Politique et humour
Des négociations avec la Commission européenne ont lieu depuis, à bas bruit, pour trouver un compromis, l’institution communautaire insistant sur la nécessité de protéger le marché intérieur européen. Seule solution à ses yeux, pour lever les contrôles douaniers dans les ports nord-irlandais : que Londres s’aligne pour partie sur les réglementations européennes en matière sanitaire et phytosanitaire. Mais le gouvernement britannique refuse obstinément. Boris Johnson a évoqué la question lors d’un entretien avec le premier ministre de la République d’Irlande, Micheal Martin, vendredi.

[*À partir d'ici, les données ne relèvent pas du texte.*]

(** * An open-addressing, double-hashing string table: [hash_table.c]

    A shallow embedding of [hash_table.c] and [hash_table.h] and the
    properties of the table that follow from the code.

    Conventions of the embedding.
    - A C [int] is a [Z] in [[INT_MIN, INT_MAX]] and a C [long] a [Z] in
      [[LONG_MIN, LONG_MAX]] (LP64).  Signed overflow, division by zero, an
      out-of-range conversion from [double] and an out-of-bounds array read
      are undefined behaviour in C: the embedding returns [Undefined] there.
    - A [while] loop is a [Fixpoint] on a fuel counter, one unit per
      evaluation of the loop test; [OutOfFuel] means the fuel ran out.
    - A NUL-terminated C string is a [string] (without NUL characters);
      [strdup] is the identity and [strcmp (a, b) == 0] is [String.eqb a b].
    - An [ht_item*] slot of the bucket array is a [slot]: [NULL] is [Empty],
      the address of the static [HT_DELETED_ITEM] is [Tombstone], and any
      other pointer is [Occupied key value].  Allocation succeeds and
      [free] of an allocated block has no effect on the model. *)

From Stdlib Require Import ZArith Ascii String Lia Bool.
From stdpp Require Import base list strings.

Local Open Scope string_scope.
Local Open Scope Z_scope.

(** ** Outcomes of a C computation *)

Inductive outcome (A : Type) : Type :=
| Done (a : A)
| Undefined
| OutOfFuel.

Arguments Done {A} a.
Arguments Undefined {A}.
Arguments OutOfFuel {A}.

Definition bind {A B : Type} (c : outcome A) (k : A -> outcome B) : outcome B :=
  match c with
  | Done a => k a
  | Undefined => Undefined
  | OutOfFuel => OutOfFuel
  end.

Notation "'let*' x ':=' c 'in' k" := (bind c (fun x => k))
  (at level 10, x name, c at level 100, k at level 200).

(** ** Machine integers *)

Definition INT_MAX : Z := 2147483647.
Definition INT_MIN : Z := -2147483648.
Definition LONG_MAX : Z := 9223372036854775807.
Definition LONG_MIN : Z := -9223372036854775808.

(** The value of an [int] expression: undefined when it overflows. *)
Definition int_val (z : Z) : outcome Z :=
  if (INT_MIN <=? z) && (z <=? INT_MAX) then Done z else Undefined.

(** The value of a [long] expression: undefined when it overflows. *)
Definition long_val (z : Z) : outcome Z :=
  if (LONG_MIN <=? z) && (z <=? LONG_MAX) then Done z else Undefined.

(** C's [%]: the remainder of the division that truncates towards zero. *)
Definition c_rem (a b : Z) : outcome Z :=
  if b =? 0 then Undefined else Done (Z.rem a b).

(** ** Characters and [pow] *)

(** [s[i]] promoted to an integer.  Plain [char] is signed on the usual
    targets of gcc and clang (x86); for 7-bit characters the signed and the
    unsigned conventions agree. *)
Definition char_val (c : ascii) : Z :=
  let n := Z.of_N (N_of_ascii c) in
  if n <? 128 then n else n - 256.

(** A non-negative integer rounded to the nearest [double] (53-bit
    significand, ties to even).  Integers below [2^53] are exact. *)
Definition double_of_Z (n : Z) : Z :=
  let e := Z.log2 n - 52 in
  if e <=? 0 then n
  else
    let q := Z.shiftr n e in
    let r := n - Z.shiftl q e in
    let half := Z.shiftl 1 (e - 1) in
    let q' := if r <? half then q
              else if half <? r then q + 1
              else if Z.even q then q else q + 1 in
    Z.shiftl q' e.

(** [pow (a, k)] of [math.h] for integers [a] and [k >= 0]: the power
    rounded to a [double]. *)
Definition pow (a k : Z) : Z :=
  let p := a ^ k in
  Z.sgn p * double_of_Z (Z.abs p).

(** [(long) d] for an integral [double] [d]: undefined out of range. *)
Definition long_of_double (d : Z) : outcome Z := long_val d.

(** ** Constants of [hash_table.c] *)

Definition HT_PRIME_1 : Z := 151.
Definition HT_PRIME_2 : Z := 163.
Definition HT_INITIAL_BASE_SIZE : Z := 50.

(** ** [ht_hash] and [ht_get_hash] *)

(** The body of the [for] loop of [ht_hash]: [cs] holds the characters
    [s[i], s[i+1], ...] still to read, so [len_s - (i+1)] is the length of
    the tail of [cs]. *)
Fixpoint ht_hash_loop (cs : string) (a m : Z) (hash : Z) : outcome Z :=
  match cs with
  | EmptyString => Done hash
  | String c cs' =>
      let* p := long_of_double (pow a (Z.of_nat (String.length cs'))) in
      let* term := long_val (p * char_val c) in
      let* hash1 := long_val (hash + term) in
      let* hash2 := c_rem hash1 m in
      ht_hash_loop cs' a m hash2
  end.

Definition ht_hash (s : string) (a m : Z) : outcome Z :=
  let* hash := ht_hash_loop s a m 0 in
  int_val hash.

Definition ht_get_hash (s : string) (num_buckets attempt : Z) : outcome Z :=
  let* hash_a := ht_hash s HT_PRIME_1 num_buckets in
  let* hash_b := ht_hash s HT_PRIME_2 num_buckets in
  let* step := int_val (hash_b + 1) in
  let* prod := int_val (attempt * step) in
  let* sum := int_val (hash_a + prod) in
  c_rem sum num_buckets.

(** The polynomial that [ht_hash] evaluates: the characters of [s] as the
    digits of a number in base [a], most significant first. *)
Fixpoint poly_hash (s : string) (a : Z) : Z :=
  match s with
  | EmptyString => 0
  | String c s' => a ^ Z.of_nat (String.length s') * char_val c + poly_hash s' a
  end.

(** The strings of 7-bit characters. *)
Fixpoint ascii7 (s : string) : bool :=
  match s with
  | EmptyString => true
  | String c s' => (Z.of_N (N_of_ascii c) <? 128) && ascii7 s'
  end.

(** ** The table *)

(** One cell of [ht_item** items]. *)
Inductive slot : Type :=
| Empty                               (* NULL *)
| Tombstone                           (* &HT_DELETED_ITEM *)
| Occupied (key value : string).      (* a live ht_item *)

(** [ht_hash_table], with the [base_size] field that [hash_table.c] reads
    and writes. *)
Record ht_hash_table : Type := mk_ht {
  base_size : Z;
  size : Z;
  count : Z;
  items : list slot
}.

(** [ht->items[index]]: reading outside the array is undefined. *)
Definition read_slot (its : list slot) (index : Z) : outcome slot :=
  if index <? 0 then Undefined
  else match its !! Z.to_nat index with
       | Some s => Done s
       | None => Undefined
       end.

(** [ht->items[index] = item]. *)
Definition write_slot (ht : ht_hash_table) (index : Z) (item : slot) : ht_hash_table :=
  mk_ht (base_size ht) (size ht) (count ht) (<[Z.to_nat index := item]> (items ht)).

Definition set_count (ht : ht_hash_table) (c : Z) : ht_hash_table :=
  mk_ht (base_size ht) (size ht) c (items ht).

(** [ht_new_item]: the item owns copies of both strings. *)
Definition ht_new_item (k v : string) : slot := Occupied k v.

(** Modelled from the spec: primality by trial division, for
    [next_prime] below. *)
Fixpoint has_divisor (fuel : nat) (d x : Z) : bool :=
  match fuel with
  | O => false
  | S fuel' =>
      if x <? d * d then false
      else if x mod d =? 0 then true
      else has_divisor fuel' (d + 1) x
  end.

Definition is_prime (x : Z) : bool :=
  (2 <=? x) && negb (has_divisor (Z.to_nat x) 2 x).

Fixpoint next_prime_loop (fuel : nat) (x : Z) : Z :=
  match fuel with
  | O => x
  | S fuel' => if is_prime x then x else next_prime_loop fuel' (x + 1)
  end.

(** Modelled from the spec: [next_prime] is called by [hash_table.c] but
    defined in a file that is not part of the sources at hand.  The spec
    gives the capacity as "the next prime >= a target size". *)
Definition next_prime (x : Z) : Z := next_prime_loop (Z.to_nat x + 2) x.

(** [ht_new_sized]: [xcalloc] zeroes the array, every slot is [NULL]. *)
Definition ht_new_sized (base : Z) : ht_hash_table :=
  let sz := next_prime base in
  mk_ht base sz 0 (replicate (Z.to_nat sz) Empty).

Definition ht_new : ht_hash_table := ht_new_sized HT_INITIAL_BASE_SIZE.

(** *** [ht_insert] *)

(** The [while (cur_item != NULL)] loop of [ht_insert].  [index] is the
    bucket whose content [cur_item] the test looks at and [i] the next
    attempt number. *)
Fixpoint ht_insert_loop (fuel : nat) (ht : ht_hash_table) (key value : string)
    (index i : Z) : outcome ht_hash_table :=
  match fuel with
  | O => OutOfFuel
  | S fuel' =>
      let* cur_item := read_slot (items ht) index in
      let next :=
        let* index' := ht_get_hash key (size ht) i in
        let* i' := int_val (i + 1) in
        ht_insert_loop fuel' ht key value index' i' in
      match cur_item with
      | Empty =>
          let ht' := write_slot ht index (ht_new_item key value) in
          let* c := int_val (count ht' + 1) in
          Done (set_count ht' c)
      | Tombstone => next
      | Occupied k _ =>
          if String.eqb k key
          then Done (write_slot ht index (ht_new_item key value))
          else next
      end
  end.

Definition ht_insert (fuel : nat) (ht : ht_hash_table) (key value : string)
    : outcome ht_hash_table :=
  let* index := ht_get_hash key (size ht) 0 in
  ht_insert_loop fuel ht key value index 1.

(** *** [ht_search] *)

(** The result is [item->value], or [None] for the [NULL] pointer. *)
Fixpoint ht_search_loop (fuel : nat) (ht : ht_hash_table) (key : string)
    (index i : Z) : outcome (option string) :=
  match fuel with
  | O => OutOfFuel
  | S fuel' =>
      let* item := read_slot (items ht) index in
      let next :=
        let* index' := ht_get_hash key (size ht) i in
        let* i' := int_val (i + 1) in
        ht_search_loop fuel' ht key index' i' in
      match item with
      | Empty => Done None
      | Tombstone => next
      | Occupied k v => if String.eqb k key then Done (Some v) else next
      end
  end.

Definition ht_search (fuel : nat) (ht : ht_hash_table) (key : string)
    : outcome (option string) :=
  let* index := ht_get_hash key (size ht) 0 in
  ht_search_loop fuel ht key index 1.

(** *** [ht_delete] *)

Fixpoint ht_delete_loop (fuel : nat) (ht : ht_hash_table) (key : string)
    (index i : Z) : outcome ht_hash_table :=
  match fuel with
  | O => OutOfFuel
  | S fuel' =>
      let* item := read_slot (items ht) index in
      let next :=
        let* index' := ht_get_hash key (size ht) i in
        let* i' := int_val (i + 1) in
        ht_delete_loop fuel' ht key index' i' in
      match item with
      | Empty => Done ht
      | Tombstone => next
      | Occupied k _ =>
          if String.eqb k key
          then
            let ht' := write_slot ht index Tombstone in
            let* c := int_val (count ht' - 1) in
            Done (set_count ht' c)
          else next
      end
  end.

Definition ht_delete (fuel : nat) (ht : ht_hash_table) (key : string)
    : outcome ht_hash_table :=
  let* index := ht_get_hash key (size ht) 0 in
  ht_delete_loop fuel ht key index 1.

(** *** [ht_resize], [ht_resize_up], [ht_resize_down]

    These three are [static] and no function of [hash_table.c] calls
    [ht_resize_up] or [ht_resize_down]. *)

(** The [for] loop of [ht_resize] over the old bucket array. *)
Fixpoint ht_resize_loop (fuel : nat) (old : list slot) (new_ht : ht_hash_table)
    : outcome ht_hash_table :=
  match old with
  | [] => Done new_ht
  | Occupied k v :: old' =>
      let* new_ht' := ht_insert fuel new_ht k v in
      ht_resize_loop fuel old' new_ht'
  | _ :: old' => ht_resize_loop fuel old' new_ht
  end.

Definition ht_resize (fuel : nat) (ht : ht_hash_table) (base : Z)
    : outcome ht_hash_table :=
  if base <? HT_INITIAL_BASE_SIZE then Done ht
  else
    let* new_ht := ht_resize_loop fuel (items ht) (ht_new_sized base) in
    Done (mk_ht (base_size new_ht) (size new_ht) (count new_ht) (items new_ht)).

Definition ht_resize_up (fuel : nat) (ht : ht_hash_table) : outcome ht_hash_table :=
  let* doubled := int_val (base_size ht * 2) in
  ht_resize fuel ht (next_prime doubled).

Definition ht_resize_down (fuel : nat) (ht : ht_hash_table) : outcome ht_hash_table :=
  ht_resize fuel ht (next_prime (Z.quot (base_size ht) 2)).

A Belfast, comme à Londres, on espère un accord – à ce stade très hypothétique – avant que ne commence, à l’été, la période des « marches orangistes », ces parades traditionnelles des unionistes qui créent souvent de fortes crispations avec la communauté catholique. ( Le Monde )
La situation est bien bloquée de la faute des Brexiters qui n’avaient pas vu le problème des frontières entre le Royaume uni et l’Irlande. BoJo en tête, responsable du désastre qui demande à l’UE de baisser ses exigences en matière de frontières, lui qui ne fait pas le moindre effort de son côté.
A ce train là les relations de l’UE avec le Royaume uni vont se distendre et se durcir, la bonne entente risque de ne devenir qu’un souvenir comme le montre déjà les difficultés des pêcheurs au large des îles Anglo-normandes.